(* ===== verification/_CoqProject ===== *)
-Q . S2P
Prelude.v
Unicode.v
GoStrings.v
Http.v
Breaker.v
Regex.v
Net.v
Requests.v
IPAccess.v
Jwt.v
Headers.v
Rules.v
Float64.v
RateLimit.v
Idempotency.v
HttpClient.v
ServiceAuth.v
Auth.v
Proc.v
TTLCache.v
Dynamo.v
Secrets.v
Health.v
Banned.v
Sanitize.v
Redact.v
LogLine.v
Logging.v
Redis.v
Aws.v
Rds.v
Crypto.v
Events.v
CloudWatch.v
Moxtox.v
Telemetry.v
Ses.v
Clients.v
Otel.v
Stack.v
Outbound.v
Stubs.v
Claims.v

══════════════════════════════

**WHAT THE EXERCISE ASKS**
Restate the listing above in full, exactly.

**ANSWER AREA**
(* ===== verification/_CoqProject ===== *)
-Q . S2P
Prelude.v
Unicode.v
GoStrings.v
Http.v
Breaker.v
Regex.v
Net.v
Requests.v
IPAccess.v
Jwt.v
Headers.v
Rules.v
Float64.v
RateLimit.v
Idempotency.v
HttpClient.v
ServiceAuth.v
Auth.v
Proc.v
TTLCache.v
Dynamo.v
Secrets.v
Health.v
Banned.v
Sanitize.v
Redact.v
LogLine.v
Logging.v
Redis.v
Aws.v
Rds.v
Crypto.v
Events.v
CloudWatch.v
Moxtox.v
Telemetry.v
Ses.v
Clients.v
Otel.v
Stack.v
Outbound.v
Stubs.v
Claims.v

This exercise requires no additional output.